In order to run for president, a candidate needs ten signatures from senators, 20 signatures from lower house deputies, or 50,000 signatures from voters.
The governing SPOLU coalition is scheduled to announce their approach to choosing their own presidential candidate on Tuesday. It has been speculated that Fischer could possibly be one of the contenders for the coalition’s endorsement. SPOLU comprises the Civic Democrats (ODS), the Christian Democrats (KDU-CSL) and TOP 09.
KDU-CSL leader Marian Jurecka mentioned Fischer as a possible favoured candidate of the party. The Christian Democrats discussed the presidential election at a meeting of their national committee yesterday, said KDU-CSL parliamentary leader Marek Vyborny.
Fischer wrote on Facebook yesterday that he had decided to run, but would not declare his candidacy officially for a few weeks as many things still need to be prepared.
He said he had been very busy as the chair of the Senate foreign, defence and security committee since the start of the Russian invasion of Ukraine in February, emphasising his April and August trips to Ukraine and many discussions at the European level.

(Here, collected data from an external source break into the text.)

(** ** Direct-model targets *)

(** The loop over a target that refuses every invocation with the same
    [Exception], leaving the store alone. *)
Lemma loop_refused m ex h target e :
  is_Exception e = true ->
  (forall s, invoke_target B m ex h target s = (Raise e, s)) ->
  forall k acc s,
    exists s',
      for_range k (repetition B m ex h target) acc s =
        (Ret (acc ++ replicate k (ErrorDict (exn_str e))), s') /\
      events s' = events s ++ replicate k (EvWarning (warning_text ex e)) /\
      heap s' = heap s.
Proof.
  intros Hexc Hrej. induction k as [|k IH]; intros acc s; simpl.
  - exists s. unfold ret. by rewrite !app_nil_r.
  - unfold bind at 1. unfold repetition at 1. unfold try_except, bind at 1.
    rewrite Hrej, Hexc. unfold bind, modify, ret.
    destruct (IH (acc ++ [ErrorDict (exn_str e)])
                (log (EvWarning (warning_text ex e)) s)) as (s' & -> & He & Hh).
    exists s'. split; [|split].
    + by rewrite <- app_assoc.
    + rewrite He. simpl. by rewrite <- app_assoc.
    + by rewrite Hh.
Qed.

Lemma evaluator_refused m ex h target e :
  is_Exception e = true ->
  (forall s, invoke_target B m ex h target s = (Raise e, s)) ->
  forall r s, exists s',
    llm_or_chain B m ex h target r s =
      (Ret (replicate (Z.to_nat r) (ErrorDict (exn_str e))), s') /\
    events s' = events s ++ replicate (Z.to_nat r) (EvWarning (warning_text ex e)).
Proof.
  intros Hexc Hrej r s. unfold llm_or_chain.
  unfold bind at 1. unfold get_example_id at 1, gets at 1.
  unfold bind at 1. unfold set_example_id at 1, modify at 1.
  unfold bind at 1.
  destruct (loop_refused m ex h target e Hexc Hrej (Z.to_nat r) []
              (set_heap
                 (fun hp => match hp !! h with
                            | Some t => <[h:=with_example_id (Some (id ex)) t]> hp
                            | None => hp
                            end) s)) as (s' & -> & He & Hh).
  unfold bind, set_example_id, modify, ret. simpl.
  eexists. split; [reflexivity|]. simpl. exact He.
Qed.
(** C6.  In every reachable state with logical sequence [l], for every
    predicate [fn], a closure whose answers may depend on its earlier
    calls: if [fn] answers true at each of its first [j] calls, made on
    the first [j] elements of [l], and false at the next one, then
    [RangeValues(fn)] calls [fn] exactly [j + 1] times, on the first
    [j + 1] elements of [l] in their order, wherever the chunk and the
    16-element batch boundaries fall. *)
Theorem RangeValues_stops_at_first_false (fn : closure T) cl l j v :
  reachable zero cl -> Range cl = Some l ->
  (forall i x, (i < j)%nat -> nth_error l i = Some x ->
               fn (firstn i l) x = true) ->
  nth_error l j = Some v -> fn (firstn j l) v = false ->
  exists calls,
    RangeValues fn cl = Some calls /\
    calls = firstn (S j) l /\
    length calls = S j.
Proof.
  intros Hr Hl Hp Hv Hf. destruct (reachable_Rep Hr) as (ws & HR).
  rewrite (Range_Rep HR) in Hl. inversion Hl; subst l.
  exists (firstn (S j) (concat ws)).
  split; [|split; [reflexivity|]].
  - rewrite (RangeValues_Rep fn HR). f_equal.
    apply (@visited_first_false fn (concat ws) [] j v).
    + apply passes_firstn. exact Hp.
    + exact Hv.
    + exact Hf.
  - apply firstn_length_le.
    assert (j < length (concat ws))%nat; [|lia].
    apply nth_error_Some. congruence.
Qed.


(** C8, as the code has it.  [Push] links chunks without inserting any
    node: no operation calls [insertBlockToTree] or changes [root], and in
    every reachable state the tree is empty, whatever the number of
    chunks in the chain. *)
Theorem index_tree_is_never_built cl :
  reachable zero cl ->
  root cl = Nil /\ nodes (root cl) = 0%nat /\
  forall o cl' r, exec zero o cl = Some (cl', r) -> root cl' = Nil.
Proof.
  intros Hr. pose proof (reachable_root Hr) as E.
  split; [exact E|]. split; [now rewrite E|].
  intros o cl' r H. rewrite (exec_root _ _ H). exact E.
Qed.

(** C9.  In every reachable state [totalSize = validSize], and every
    operation moves both counters by the same amount. *)
Theorem totalSize_equals_validSize cl :
  reachable zero cl ->
  totalSize cl = validSize cl /\
  forall o cl' r,
    exec zero o cl = Some (cl', r) ->
    totalSize cl' - totalSize cl = validSize cl' - validSize cl.
Proof.
  intros Hr. destruct (reachable_Rep Hr) as (ws & HR).
  split; [apply HR|]. intros o cl' r. apply exec_same_delta.
Qed.
Lemma select_scores (r : nat) (max_clusters : Z) (adj : Matrix W) (topscore : nat) :
  select ext r max_clusters adj = Ok topscore ->
  exists scores,
    topscore = argmax (score_or_zero ext adj (randomclust ext r adj) :: scores)
    /\ Forall2 (fun k s => exists clusters,
                   fit_predict ext r Candidate k adj = Ok clusters
                   /\ s = score_or_zero ext adj clusters)
               (seq 1 (Z.to_nat max_clusters)) scores.
Proof.
  unfold select. intros Hsel. bind_inv Hsel as sh Hfor.
  injection Hsel as <-.
  apply score_candidates in Hfor as (scores & -> & Hall). by exists scores.
Qed.
End SelectFacts.

(** X4.  The index that [select] returns is at most [max_clusters]; in
    particular it is 0 when [max_clusters] is 0 or negative. *)
Theorem X4_topscore_at_most_max_clusters
    {W : Type} `{Number W} (ext : Externals W)
    (r : nat) (max_clusters : Z) (adj : Matrix W) (topscore : nat) :
  select ext r max_clusters adj = Ok topscore ->
  topscore <= Z.to_nat max_clusters.
Proof.
  intros (scores & -> & Hall)%select_scores.
  apply Forall2_length in Hall. rewrite length_seq in Hall.
  unfold argmax.
  destruct (argmax_from_range 0 (score_or_zero ext adj (randomclust ext r adj))
              1 scores) as [->|?]; lia.
Qed.

Lemma X4_topscore_at_most_max_clusters_witness :
  select (ext_triangles 0) 0 2 (zeros 6) = Ok 2 /\ 2 <= Z.to_nat 2.
Proof.
  assert (Hsel : select (ext_triangles 0) 0 2 (zeros 6) = Ok 2)
    by (vm_compute; reflexivity).
  split; [exact Hsel|].
  exact (X4_topscore_at_most_max_clusters (ext_triangles 0) 0 2 (zeros 6) 2 Hsel).
Defined.

(** X5.  The baseline wins a round ([topscore] is 0) exactly when no
    candidate clustering scores strictly more than the random labels: a
    candidate that only equals the baseline's score does not replace it. *)
Theorem X5_baseline_wins_unless_strictly_beaten
    {W : Type} `{Number W} (ext : Externals W)
    (r : nat) (max_clusters : Z) (adj : Matrix W) (topscore : nat) :
  select ext r max_clusters adj = Ok topscore ->
  topscore = 0
  <-> forall k clusters,
        1 <= k <= Z.to_nat max_clusters ->
        fit_predict ext r Candidate k adj = Ok clusters ->
        gt (score_or_zero ext adj clusters)
           (score_or_zero ext adj (randomclust ext r adj)) = false.
Proof.
  intros (scores & -> & Hall)%select_scores.
  unfold argmax. rewrite argmax_from_keeps by lia.
  rewrite Forall_lookup. split.
  - intros Hscores k clusters Hk Hfit.
    assert (Hin : seq 1 (Z.to_nat max_clusters) !! (k - 1) = Some k).
    { apply lookup_seq. lia. }
    destruct (Forall2_lookup_l _ _ _ _ _ Hall Hin) as (s & Hs & clusters' & Hfit' & ->).
    assert (clusters' = clusters) as -> by congruence.
    by eapply Hscores.
  - intros Hcand i s Hs.
    destruct (Forall2_lookup_r _ _ _ _ _ Hall Hs) as (k & Hk & clusters & Hfit & ->).
    apply lookup_seq in Hk as [-> Hi].
    apply (Hcand (1 + i)); [lia | done].
Qed.

Lemma X5_baseline_wins_unless_strictly_beaten_witness :
  0 = 0
  <-> forall k clusters,
        1 <= k <= Z.to_nat 2 ->
        fit_predict ext_tie 1 Candidate k (adj tie_round2) = Ok clusters ->
        gt (score_or_zero ext_tie (adj tie_round2) clusters)
           (score_or_zero ext_tie (adj tie_round2)
              (randomclust ext_tie 1 (adj tie_round2))) = false.
Proof.
  apply (X5_baseline_wins_unless_strictly_beaten ext_tie 1 2 (adj tie_round2) 0).
  vm_compute. reflexivity.
Defined.

(** ** The sparsity of a partition *)

Lemma for_each_fails {A B} (f : B -> A -> Result B) (e : PyExn) (l : list A) (x : A) :
  x ∈ l ->
  (forall acc, f acc x = Err e) ->
  (forall y acc, y ∈ l -> (exists acc', f acc y = Ok acc') \/ f acc y = Err e) ->
  forall acc, for_each f l acc = Err e.
Proof.
  induction l as [|y l IH]; intros Hin Hx Hall acc; [by apply elem_of_nil in Hin|].
  simpl. destruct (Hall y acc ltac:(by left)) as [[acc' Hy]|Hy]; rewrite Hy; [|done].
  simpl. apply elem_of_cons in Hin as [->|Hin].
  - by rewrite Hx in Hy.
  - apply IH; [done..|]. intros; apply Hall; by right.
Qed.

Lemma remove_dups_replicate (n c : nat) : remove_dups (replicate (S n) c) = [c].
Proof.
  induction n as [|n IH]; [done|].
  change (replicate (S (S n)) c) with (c :: replicate (S n) c).
  cbn [remove_dups]. rewrite IH.
  destruct (decide_rel elem_of c (replicate (S n) c)) as [_|Hout]; [done|].
  destruct Hout. by left.
Qed.

Lemma Zsum_scale {A} (c : A -> Z) (z : Z) (l : list A) :
  Zsum (fun x => (c x * z)%Z) l = (Zsum c l * z)%Z.
Proof. induction l; simpl; lia. Qed.

(** Summing over the keys of a dict and looking each value up is summing
    over its items. *)
Lemma Zsum_keys {K V : Type} `{EqDecision K} (h : K -> V -> Z) (d : list (K * V)) :
  NoDup (d.*1) ->
  Zsum (fun k => match dict_get k d with
                 | Some v => h k v
                 | None => 0%Z
                 end) (d.*1)
  = Zsum (fun '(k, v) => h k v) d.
Proof.
  induction d as [|[k v] d IH]; [done|].
  simpl. rewrite NoDup_cons. intros [Hk Hd].
  rewrite decide_True by done. f_equal. rewrite <- IH by done.
  apply Zsum_ext. intros k' Hk'. rewrite decide_False; [done|].
  intros ->. done.
Qed.

(** A sum over groups that partition a list is the sum over the list. *)
Lemma Zsum_groups {A K : Type} `{EqDecision K} (c : A -> Z) (lab : A -> K)
    (P : K -> A -> Prop) `{forall k x, Decision (P k x)} (ks : list K) (l : list A) :
  NoDup ks ->
  (forall x, x ∈ l -> lab x ∈ ks) ->
  (forall k x, x ∈ l -> P k x <-> lab x = k) ->
  Zsum (fun k => Zsum c (filter (P k) l)) ks = Zsum c l.
Proof.
  intros Hks. induction l as [|x l IH]; intros Hlab HP.
  - simpl. apply Zsum_zero.
  - cbn [Zsum]. rewrite <- IH
      by (intros; first [apply Hlab | apply HP]; by right).
    rewrite (Zsum_ext _ (fun k => (ind (k = lab x) * c x
                                   + Zsum c (filter (P k) l))%Z)).
    + rewrite Zsum_add, Zsum_scale, Zsum_ind by done.
      rewrite ind_True by (apply Hlab; by left). lia.
    + intros k _. rewrite filter_cons. unfold ind.
      destruct (decide (P k x)) as [HPk|HPk].
      * apply HP in HPk; [|by left]. rewrite decide_True by done. simpl. lia.
      * rewrite decide_False; [lia|]. intros ->. apply HPk, HP; [by left|done].
Qed.

Section SparsityFacts.
Context {Node W : Type} `{EqDecision Node} `{Number W}.
Variable graph : Graph Node W.
Variable bestcluster : list nat.
Hypothesis keys_distinct : dict_keys_distinct graph.
Hypothesis one_label_per_node : length bestcluster = length (nodes graph).

Lemma node_has_cluster (u : Node) :
  u ∈ nodes graph -> exists c, cluster_of graph bestcluster u = Some c.
Proof.
  intros Hu.
  destruct (cluster_of_node graph bestcluster keys_distinct one_label_per_node u Hu)
    as [c Hc]. by exists c.
Qed.

Lemma node_has_neighbours (u : Node) :
  u ∈ nodes graph -> exists nbrs, dict_get u (adjacency graph) = Some nbrs.
Proof. intros Hu. by destruct (dict_get_is_Some u (adjacency graph) Hu) as [nbrs ?]; eauto. Qed.

Lemma cluster_label_in (u : Node) (c : nat) :
  cluster_of graph bestcluster u = Some c -> c ∈ bestcluster.
Proof.
  unfold cluster_of. destruct (dict_get u _); [|done].
  apply list_elem_of_lookup_2.
Qed.

(** Lines 194-201 read the weight of an edge only when it leaves the
    cluster; they raise [KeyError] or nothing. *)
Lemma cut_edge_cases (u nb : Node) (cluster_id : nat)
    (nbrs : list (Node * option W)) (d : option W) (sparsity : Z) :
  cluster_of graph bestcluster u = Some cluster_id ->
  dict_get u (adjacency graph) = Some nbrs ->
  dict_get nb nbrs = Some d ->
  cut_edge graph (node_ids graph bestcluster cluster_id) u sparsity nb
  = if decide (cluster_of graph bestcluster u = cluster_of graph bestcluster nb)
    then Ok sparsity
    else match d with
         | Some w => Ok (sparsity + sign_of w)%Z
         | None => Err KeyError
         end.
Proof.
  intros Hu Hnbrs Hd. unfold cut_edge.
  pose proof (node_ids_spec graph bestcluster keys_distinct one_label_per_node
                nb cluster_id) as Hids.
  rewrite Hu. case_decide as Hsame.
  - rewrite bool_decide_eq_true_2; [done|]. by apply Hids.
  - rewrite bool_decide_eq_false_2 by (intros ?%Hids; congruence).
    unfold edge_weight, get_edge_data. rewrite Hnbrs, Hd.
    destruct d as [w|]; [|done]. simpl. unfold sign_of.
    destruct (gt w zero); f_equal; lia.
Qed.
End SparsityFacts.

Lemma for_each_ok_or {A B} (f : B -> A -> Result B) (e : PyExn) (l : list A) :
  (forall y acc, y ∈ l -> (exists acc', f acc y = Ok acc') \/ f acc y = Err e) ->
  forall acc, (exists acc', for_each f l acc = Ok acc') \/ for_each f l acc = Err e.
Proof.
  induction l as [|y l IH]; intros Hall acc; simpl; [left; by eexists|].
  destruct (Hall y acc ltac:(by left)) as [[acc' Hy]|Hy]; rewrite Hy; simpl;
    [|by right].
  apply IH. intros; apply Hall; by right.
Qed.

Section SparsityResults.
Context {Node W : Type} `{EqDecision Node} `{Number W}.
Variable graph : Graph Node W.
Variable bestcluster : list nat.
Hypothesis keys_distinct : dict_keys_distinct graph.
Hypothesis one_label_per_node : length bestcluster = length (nodes graph).

(** The part of the signed cut that is seen from node [u]. *)
Let node_cut (u : Node) : Z :=
  match dict_get u (adjacency graph) with
  | Some nbrs => Zsum (fun '(v, d) => pair_cut graph bestcluster u v d) nbrs
  | None => 0%Z
  end.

“I cannot imagine that I would stop working for the country just like that and launch a campaign. That I would tour the Czech Republic in a camper van, collecting signatures at town squares, instead of operating in the post of a constitutional authority,” he said, a reference to the campaign activities of ANO leader and former prime minister Andrej Babis. He said that unlike some of the other candidates, he is not retired, and that the presidential campaign will be very demanding, but he is ready for it.
SPOLU will announce its strategy for the presidential election in Brno on Tuesday. PM Petr Fiala (ODS) has not yet mentioned nominating or supporting any specific candidate, but he has repeatedly stated that he does not want the next president to be a populist or extremist, and he wants them to respect the pro-Western orientation of the Czech Republic and unite its citizens.
In a televised debate before the local elections, Jurecka said that from the point of view of KDU-CSL, these conditions would be met by Fischer, General Petr Pavel, who has already announced his candidacy, and the former Mendel University rector Danuse Nerudova.
Fischer also ran in the last presidential election in 2018. He won 10% of votes and finished third, which meant he did not advance to the second round. In the same year, he declared that he was willing to run again in the next election.
Fischer previously worked in the Presidential Office, first as an adviser to President Vaclav Havel, and headed the office’s political section in the early 2000s. He was Czech ambassador to France and Monaco from 2003-2010, and on his return to Prague, he worked as head of the Foreign Ministry’s security and multilateral affairs section.
He also worked as the director of STEM, a non-governmental organisation which conducts public opinion polls.
In 2018, he was elected the senator for Prague 12 district.
Opinion polls show that Pavel and former prime minister Andrej Babis (ANO) are the favourites in the election. However, Babis has not yet confirmed whether he will be running. The deadline for the registration of candidates is the beginning of November.
Other main candidates include Nerudova and senator Marek Hilser.
The September election model from the Median agency suggested that Fischer had the support of about 6% of voters.